WORK TO COMPLETE: Go through the listing below and output it word for word.

★ ★ ★

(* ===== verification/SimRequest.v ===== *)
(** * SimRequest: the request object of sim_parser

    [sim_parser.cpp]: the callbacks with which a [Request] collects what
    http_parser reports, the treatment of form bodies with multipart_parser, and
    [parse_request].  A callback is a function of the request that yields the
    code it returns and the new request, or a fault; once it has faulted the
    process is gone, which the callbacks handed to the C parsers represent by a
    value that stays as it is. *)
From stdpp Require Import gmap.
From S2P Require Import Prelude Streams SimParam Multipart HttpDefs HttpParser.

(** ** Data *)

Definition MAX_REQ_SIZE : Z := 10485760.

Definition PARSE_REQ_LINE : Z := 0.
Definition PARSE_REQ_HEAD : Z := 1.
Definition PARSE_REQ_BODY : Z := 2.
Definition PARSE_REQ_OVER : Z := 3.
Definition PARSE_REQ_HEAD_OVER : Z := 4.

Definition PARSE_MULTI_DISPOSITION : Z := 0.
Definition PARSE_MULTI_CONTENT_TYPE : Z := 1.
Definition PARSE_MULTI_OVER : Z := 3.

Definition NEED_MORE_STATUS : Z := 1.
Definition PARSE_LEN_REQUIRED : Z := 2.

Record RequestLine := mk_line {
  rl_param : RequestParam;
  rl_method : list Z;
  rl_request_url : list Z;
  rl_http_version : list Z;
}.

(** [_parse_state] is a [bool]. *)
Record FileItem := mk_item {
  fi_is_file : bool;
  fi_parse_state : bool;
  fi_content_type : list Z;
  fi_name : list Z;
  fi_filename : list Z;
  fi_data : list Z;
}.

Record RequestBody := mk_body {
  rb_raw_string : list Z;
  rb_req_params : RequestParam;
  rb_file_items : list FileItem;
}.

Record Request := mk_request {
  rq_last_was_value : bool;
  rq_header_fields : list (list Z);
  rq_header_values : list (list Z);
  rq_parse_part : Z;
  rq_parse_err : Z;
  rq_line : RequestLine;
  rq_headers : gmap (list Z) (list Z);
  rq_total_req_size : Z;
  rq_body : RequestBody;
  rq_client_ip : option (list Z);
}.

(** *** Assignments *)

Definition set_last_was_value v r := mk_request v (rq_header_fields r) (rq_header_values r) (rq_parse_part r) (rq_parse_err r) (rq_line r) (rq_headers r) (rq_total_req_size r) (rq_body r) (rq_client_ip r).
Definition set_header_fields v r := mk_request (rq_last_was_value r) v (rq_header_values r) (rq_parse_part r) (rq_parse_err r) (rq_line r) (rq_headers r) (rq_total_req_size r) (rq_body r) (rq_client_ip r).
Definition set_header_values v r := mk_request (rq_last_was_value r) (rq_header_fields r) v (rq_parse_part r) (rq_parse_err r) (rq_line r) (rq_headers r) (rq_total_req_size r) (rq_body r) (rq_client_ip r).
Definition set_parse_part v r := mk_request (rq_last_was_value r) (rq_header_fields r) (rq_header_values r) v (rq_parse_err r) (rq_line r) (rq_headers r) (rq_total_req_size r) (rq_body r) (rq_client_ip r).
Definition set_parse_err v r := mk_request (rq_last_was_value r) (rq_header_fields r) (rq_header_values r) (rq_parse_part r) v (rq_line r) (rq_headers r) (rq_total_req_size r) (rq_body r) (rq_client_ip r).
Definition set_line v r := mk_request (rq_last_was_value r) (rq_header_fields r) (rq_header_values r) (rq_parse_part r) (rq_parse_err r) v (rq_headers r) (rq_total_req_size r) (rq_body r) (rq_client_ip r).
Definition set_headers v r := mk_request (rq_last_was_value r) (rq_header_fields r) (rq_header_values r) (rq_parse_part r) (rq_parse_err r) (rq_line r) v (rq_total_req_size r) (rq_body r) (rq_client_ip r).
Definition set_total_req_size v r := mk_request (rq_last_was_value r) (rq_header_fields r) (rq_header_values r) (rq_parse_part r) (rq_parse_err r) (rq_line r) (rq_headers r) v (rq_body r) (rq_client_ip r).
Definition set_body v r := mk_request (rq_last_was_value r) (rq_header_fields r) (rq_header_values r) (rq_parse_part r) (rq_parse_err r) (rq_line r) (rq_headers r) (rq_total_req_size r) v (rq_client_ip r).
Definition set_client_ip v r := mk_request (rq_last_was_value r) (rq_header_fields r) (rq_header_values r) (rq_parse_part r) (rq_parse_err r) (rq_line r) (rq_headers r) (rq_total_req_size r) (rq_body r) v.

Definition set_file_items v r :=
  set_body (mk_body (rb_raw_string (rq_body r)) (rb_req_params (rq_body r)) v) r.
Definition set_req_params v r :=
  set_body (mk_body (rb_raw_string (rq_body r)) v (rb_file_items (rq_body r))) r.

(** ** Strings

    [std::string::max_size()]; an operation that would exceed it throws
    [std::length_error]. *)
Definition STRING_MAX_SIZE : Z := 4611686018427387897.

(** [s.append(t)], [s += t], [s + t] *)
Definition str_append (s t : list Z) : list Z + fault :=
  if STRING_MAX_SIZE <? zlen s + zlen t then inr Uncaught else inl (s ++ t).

★ ★ ★

ANSWER SECTION:
(* ===== verification/SimRequest.v ===== *)
(** * SimRequest: the request object of sim_parser

    [sim_parser.cpp]: the callbacks with which a [Request] collects what
    http_parser reports, the treatment of form bodies with multipart_parser, and
    [parse_request].  A callback is a function of the request that yields the
    code it returns and the new request, or a fault; once it has faulted the
    process is gone, which the callbacks handed to the C parsers represent by a
    value that stays as it is. *)
From stdpp Require Import gmap.
From S2P Require Import Prelude Streams SimParam Multipart HttpDefs HttpParser.

(** ** Data *)

Definition MAX_REQ_SIZE : Z := 10485760.

Definition PARSE_REQ_LINE : Z := 0.
Definition PARSE_REQ_HEAD : Z := 1.
Definition PARSE_REQ_BODY : Z := 2.
Definition PARSE_REQ_OVER : Z := 3.
Definition PARSE_REQ_HEAD_OVER : Z := 4.

Definition PARSE_MULTI_DISPOSITION : Z := 0.
Definition PARSE_MULTI_CONTENT_TYPE : Z := 1.
Definition PARSE_MULTI_OVER : Z := 3.

Definition NEED_MORE_STATUS : Z := 1.
Definition PARSE_LEN_REQUIRED : Z := 2.

Record RequestLine := mk_line {
  rl_param : RequestParam;
  rl_method : list Z;
  rl_request_url : list Z;
  rl_http_version : list Z;
}.

(** [_parse_state] is a [bool]. *)
Record FileItem := mk_item {
  fi_is_file : bool;
  fi_parse_state : bool;
  fi_content_type : list Z;
  fi_name : list Z;
  fi_filename : list Z;
  fi_data : list Z;
}.

Record RequestBody := mk_body {
  rb_raw_string : list Z;
  rb_req_params : RequestParam;
  rb_file_items : list FileItem;
}.

Record Request := mk_request {
  rq_last_was_value : bool;
  rq_header_fields : list (list Z);
  rq_header_values : list (list Z);
  rq_parse_part : Z;
  rq_parse_err : Z;
  rq_line : RequestLine;
  rq_headers : gmap (list Z) (list Z);
  rq_total_req_size : Z;
  rq_body : RequestBody;
  rq_client_ip : option (list Z);
}.

(** *** Assignments *)

Definition set_last_was_value v r := mk_request v (rq_header_fields r) (rq_header_values r) (rq_parse_part r) (rq_parse_err r) (rq_line r) (rq_headers r) (rq_total_req_size r) (rq_body r) (rq_client_ip r).
Definition set_header_fields v r := mk_request (rq_last_was_value r) v (rq_header_values r) (rq_parse_part r) (rq_parse_err r) (rq_line r) (rq_headers r) (rq_total_req_size r) (rq_body r) (rq_client_ip r).
Definition set_header_values v r := mk_request (rq_last_was_value r) (rq_header_fields r) v (rq_parse_part r) (rq_parse_err r) (rq_line r) (rq_headers r) (rq_total_req_size r) (rq_body r) (rq_client_ip r).
Definition set_parse_part v r := mk_request (rq_last_was_value r) (rq_header_fields r) (rq_header_values r) v (rq_parse_err r) (rq_line r) (rq_headers r) (rq_total_req_size r) (rq_body r) (rq_client_ip r).
Definition set_parse_err v r := mk_request (rq_last_was_value r) (rq_header_fields r) (rq_header_values r) (rq_parse_part r) v (rq_line r) (rq_headers r) (rq_total_req_size r) (rq_body r) (rq_client_ip r).
Definition set_line v r := mk_request (rq_last_was_value r) (rq_header_fields r) (rq_header_values r) (rq_parse_part r) (rq_parse_err r) v (rq_headers r) (rq_total_req_size r) (rq_body r) (rq_client_ip r).
Definition set_headers v r := mk_request (rq_last_was_value r) (rq_header_fields r) (rq_header_values r) (rq_parse_part r) (rq_parse_err r) (rq_line r) v (rq_total_req_size r) (rq_body r) (rq_client_ip r).
Definition set_total_req_size v r := mk_request (rq_last_was_value r) (rq_header_fields r) (rq_header_values r) (rq_parse_part r) (rq_parse_err r) (rq_line r) (rq_headers r) v (rq_body r) (rq_client_ip r).
Definition set_body v r := mk_request (rq_last_was_value r) (rq_header_fields r) (rq_header_values r) (rq_parse_part r) (rq_parse_err r) (rq_line r) (rq_headers r) (rq_total_req_size r) v (rq_client_ip r).
Definition set_client_ip v r := mk_request (rq_last_was_value r) (rq_header_fields r) (rq_header_values r) (rq_parse_part r) (rq_parse_err r) (rq_line r) (rq_headers r) (rq_total_req_size r) (rq_body r) v.

Definition set_file_items v r :=
  set_body (mk_body (rb_raw_string (rq_body r)) (rb_req_params (rq_body r)) v) r.
Definition set_req_params v r :=
  set_body (mk_body (rb_raw_string (rq_body r)) v (rb_file_items (rq_body r))) r.

(** ** Strings

    [std::string::max_size()]; an operation that would exceed it throws
    [std::length_error]. *)
Definition STRING_MAX_SIZE : Z := 4611686018427387897.

(** [s.append(t)], [s += t], [s + t] *)
Definition str_append (s t : list Z) : list Z + fault :=
  if STRING_MAX_SIZE <? zlen s + zlen t then inr Uncaught else inl (s ++ t).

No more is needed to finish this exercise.